Kilka miesięcy temu informowaliśmy Państwa o redukcji w połaczeniach SKM-ki na linii Gdańsk – Pruszcz Gdański. Przyczyn było sporo, większość z nich nie do końca zrozumiałych. Minęło pół roku … i nic w tym temacie się nie dzieje. Nie widać żadnych ruchów ze strony władz Pruszcza Gdańskiego i Powiatu Gdańskiego. Ze względów formalnych przypomnimy tylko, że nasze miasto jest udziałowcem SKM i wydało na akcje tej spółki 2 miliony złotych.

W maju, jak grom z jasnego nieba gruchnęła wiadomość o redukcji w połączeniach niedawno otwartej Pomorskiej Kolei Metropolitalnej. Kilka tygodni temu również pisaliśmy o PKM-ce ale trochę w innym kontekście. Budowa Kolei Metropolitlnej miała być kamieniem milowym w rozwoju transportu w naszym regionie. Miał to być również dowód na to, że opłaca się inwestować w kolej, nie wspominając o odciążeniu naszych dróg. Wszyscy z entuzjazmem i zaciekawieniem przyglądaliśmy się budowie linii oraz nowym, ciekawie zaprojektowanym stacjom.

Teraz dowiadujemy się o cięciach w połączeniach PKM-ki. Okazuje się, że Samorząd Województwa, czyli organizator przewozów kolejowych na Pomorzu przeliczył się w liczbie pasażerów, która miała korzystać z kolejki. Najgorsze jest w tym wszystkim to, że nie próbuje się ulepszyć tego co już zostało zrobione tylko podejmuje się najłatwiejsze, a zarazem najgorsze decyzje. Samorząd zapowiedział cięcia również w 2017 roku!

Irytacja, frustracja, niedowieżanie to tylko kilka słów, które cisną się w tym przypadku na język. Inwestycja, która miała być wielkim sukcesem (początkowo na pewno tak było), okazuje się, dzięki wojewódzkim samorządowcom z Platformy Obywatelskiej niewypałem. Czy wynika to z niewiedzy, a może z braku doświadzczenia? Nie wiemy, ale pomyślimy o tym przed następnymi wyborami.

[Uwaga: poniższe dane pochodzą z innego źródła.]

(* ===== verification/RbdLockProof.v ===== *)
(** * What acquires and releases the exclusive lock keeps the invariant (rbd/rbd.c)

    The works of [task_wq] and the notifications, event by event, and the theorems. *)
From S2P Require Import Prelude Striper Hash Crush Mapper Choose DoRule Workspace OsdMap Decode.
From S2P Require Import Rbd RbdObject RbdMachine RbdImage RbdLock RbdLockSafe.

(** Where an image that has been set up can get to. *)
Inductive lreachable (dev : rbd_device) (cid : client_id) : lsys → Prop :=
  | lreachable_init s : lsys_init dev cid s → lreachable dev cid s
  | lreachable_step e s s' :
      lreachable dev cid s → enabled e s → ¬ race e s → lstep e s = Ret s' → lreachable dev cid s'.

Section lock.
Context (dev0 : rbd_device).
Implicit Types (s : lstate) (r : img_req) (id : nat).
Local Abbreviation need := (need_exclusive_lock dev0).
Local Abbreviation owner s := (rbd_is_lock_owner (ls_dev s) = true).
Local Abbreviation lock s := (rd_lock_state (ls_dev s)).
Local Abbreviation inv := (inv dev0).
Local Abbreviation same_conf := (same_conf dev0).

(** ** Waking those that wait for the lock *)

(** What the invariant is about, but for the device, [releasing_wait] and the works. *)
Definition same_lists s s' : Prop :=
  ls_acquiring s' = ls_acquiring s ∧ ls_running s' = ls_running s ∧ ls_reqs s' = ls_reqs s
  ∧ ls_acquire_done s' = ls_acquire_done s.

Definition asking (t : task_wq) : Prop := t = Requesting ∨ t = Retrying.
Definition waiting_for (t : task_wq) : Prop := ∃ q, t = Waiting q.

Definition map_cond (dev : rbd_device) : Prop :=
  has (rd_features dev0) RBD_FEATURE_OBJECT_MAP = true →
  if rbd_is_lock_owner dev then rd_object_map dev ≠ None else rd_object_map dev = None ∧ rd_object_map_size dev = 0.

(** The device changes. *)
Lemma inv_dev y s' t' :
  inv y → same_lists (y_ls y) s' → same_conf (ls_dev s') →
  (ls_running (y_ls y) ≠ [] → owner (y_ls y) → owner s') →
  (lock s' = RBD_LOCK_STATE_LOCKED → ls_acquiring (y_ls y) = []) →
  (lock s' = RBD_LOCK_STATE_RELEASING ↔ waiting_for t') →
  ls_releasing s' = (if bool_decide (lock s' = RBD_LOCK_STATE_RELEASING) && bool_decide (ls_running (y_ls y) = []) then 1%nat else 0%nat) →
  (asking t' → lock s' = RBD_LOCK_STATE_UNLOCKED) → map_cond (ls_dev s') →
  (ls_acquiring (y_ls y) ≠ [] → t' = Idle → lock_dwork (ls_works s') = true ∨ released_work (ls_works s') ≠ No_notice) →
  inv (LSys s' t').
Proof.
  intros [] (Ha & Hr & Hq & Hd) Hc Hown Hl Ht Hrel Hask Hmap Hw. split; cbn; rewrite ?Ha, ?Hr, ?Hq, ?Hd; try done.
  intros id r H. destruct (iv_reqs id r H) as [Ho Hst]. split; [done|].
  assert (Hrun : id ∈ ls_running (y_ls y) → ls_running (y_ls y) ≠ []) by (intros Hin E; rewrite E in Hin; by apply elem_of_nil in Hin).
  destruct (iq_state r); try done; rewrite ?Ha, ?Hr.
  - destruct Hst as (? & ? & Hst). split; [done|]. split; [done|]. destruct (iq_work r); naive_solver.
  - naive_solver.
Qed.

Lemma inv_move y s' t' :
  inv y → same_lists (y_ls y) s' → ls_dev s' = ls_dev (y_ls y) → ls_releasing s' = ls_releasing (y_ls y) →
  (waiting_for (y_task y) ↔ waiting_for t') → (asking t' → lock (y_ls y) = RBD_LOCK_STATE_UNLOCKED) →
  (ls_acquiring (y_ls y) ≠ [] → t' = Idle → lock_dwork (ls_works s') = true ∨ released_work (ls_works s') ≠ No_notice) →
  inv (LSys s' t').
Proof.
  intros Hy Hsame Hdev Hrel Ht Hask Hw. pose proof Hy as []. apply (inv_dev y); rewrite ?Hdev; try done.
  - by rewrite iv_task.
  - by rewrite Hrel.
Qed.

(** After [wake_lock_waiters]: all are running, and are told. *)
Definition woken (res : Z) s s' : Prop :=
  ls_acquiring s' = [] ∧ ls_running s' = ls_running s ++ ls_acquiring s ∧ ls_acquire_done s' = true ∧
  (∀ id, ls_reqs s' !! id = if bool_decide (id ∈ ls_acquiring s) then set_img_work (Some res) <$> ls_reqs s !! id
                            else ls_reqs s !! id) ∧
  ls_dev s' = ls_dev s ∧ ls_releasing s' = ls_releasing s.

Lemma wpl_schedule_all res ids s :
  NoDup ids →
  (∀ id, id ∈ ids → ∃ r, ls_reqs s !! id = Some r ∧ iq_state r = RBD_IMG_EXCLUSIVE_LOCK ∧ iq_work r = None) →
  wpl (forL ids (λ id, r ← get_req id;
         _ ← llift (require (bool_decide (iq_state r = RBD_IMG_EXCLUSIVE_LOCK))); rbd_img_schedule id res)) s
    (λ _ s', ∃ m, s' = set_reqs m s ∧
       ∀ id, m !! id = if bool_decide (id ∈ ids) then set_img_work (Some res) <$> ls_reqs s !! id else ls_reqs s !! id).
Proof.
  intros Hnd. revert s. induction Hnd as [|id ids Hid Hnd IH]; intros s Hall; cbn [forL].
  { apply wpl_ret. exists (ls_reqs s). split; [by destruct s|done]. }
  destruct (Hall id ltac:(by left)) as (r & Hr & Hst & Hw). apply wpl_bind, wpl_bind. eapply wpl_get_req; [exact Hr|].
  apply wpl_bind, wpl_require; [by rewrite Hst|]. unfold rbd_img_schedule. apply wpl_bind. eapply wpl_get_req; [exact Hr|].
  apply wpl_bind, wpl_require; [by rewrite Hw|]. apply wpl_modify.
  eapply wpl_mono; [apply IH|].
  - intros id' Hin. cbn. rewrite lookup_insert_ne by (by intros ->). apply Hall. by right.
  - cbn. intros _ s' (m & -> & Hm). exists m. split; [by destruct s|]. intros id'. rewrite Hm.
    destruct (decide (id' = id)) as [->|Hne].
    + rewrite (bool_decide_false (id ∈ ids)), lookup_insert_eq by done. rewrite bool_decide_true by (by left). by rewrite Hr.
    + rewrite lookup_insert_ne by done. rewrite (bool_decide_ext (id' ∈ id :: ids) (id' ∈ ids)); [done|]. set_solver.
Qed.

Lemma wpl_wake y s res :
  inv y → same_lists (y_ls y) s → wpl (wake_lock_waiters res) s (λ _ s', woken res s s').
Proof.
  intros Hy (Ha & Hr & Hq & Hd). unfold wake_lock_waiters. apply wpl_bind, wpl_modify, wpl_bind, wpl_get.
  cbn [ls_acquire_done ls_acquiring ls_running set_works]. destruct (ls_acquire_done s) eqn:E; cbn [negb].
  - apply wpl_bind. eapply wpl_mono; [apply wpl_schedule_all|].
    + rewrite Ha. by apply iv_lists, NoDup_app in Hy as (? & _).
    + intros id Hin. rewrite Ha in Hin. cbn [ls_reqs set_works]. rewrite Hq.
      destruct (acquiring_req dev0 y id Hy Hin) as (r & ? & _ & ? & _ & ? & _). by exists r.
    + intros _ s' (m & -> & Hm). apply wpl_modify. by split_and!.
  - symmetry in Hd. destruct (iv_mapped _ _ Hy Hd) as [Ha0 Hr0]. rewrite Ha0 in Ha. rewrite Hr0 in Hr.
    apply wpl_bind, wpl_require; [by rewrite Ha, Hr|]. apply wpl_modify. unfold woken. cbn. rewrite Ha, Hr.
    split_and!; try done.
Qed.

Wielu mieszkańców Pruszcza Gdańskiego z rozrzewnieniem wspomina czasy, w których z naszego miasta kursowały pociągi do Kartuz przez Straszyn i Kolbudy, pokonując bardzo malowniczą trasę. Rewitalizacja tego połączenia mogłaby być kolejnym krokiem do poprawy komunikacji w naszym powiecie czego bardzo byśmy chcieli. Tylko czy jest sens w ogóle przystępować do takiego projektu patrząc na działania lokalnych polityków. Jak zwykle pojawią się szumne zapowiedzi, wiele wywiadów, wbijanie pierwszych łopat pod budowę, a po kilku miesiącach funkcjonowania okaże się, że nowa inwestycja nie opłaca się. Ciekawe tylko dlaczego w innych krajach (czytaj na zachodzie) się to opłaca? Niech sobie Państwo sami odpowiedzą, a czasu do namysłu będziemy mieli coraz więcej … stojąc w korkach!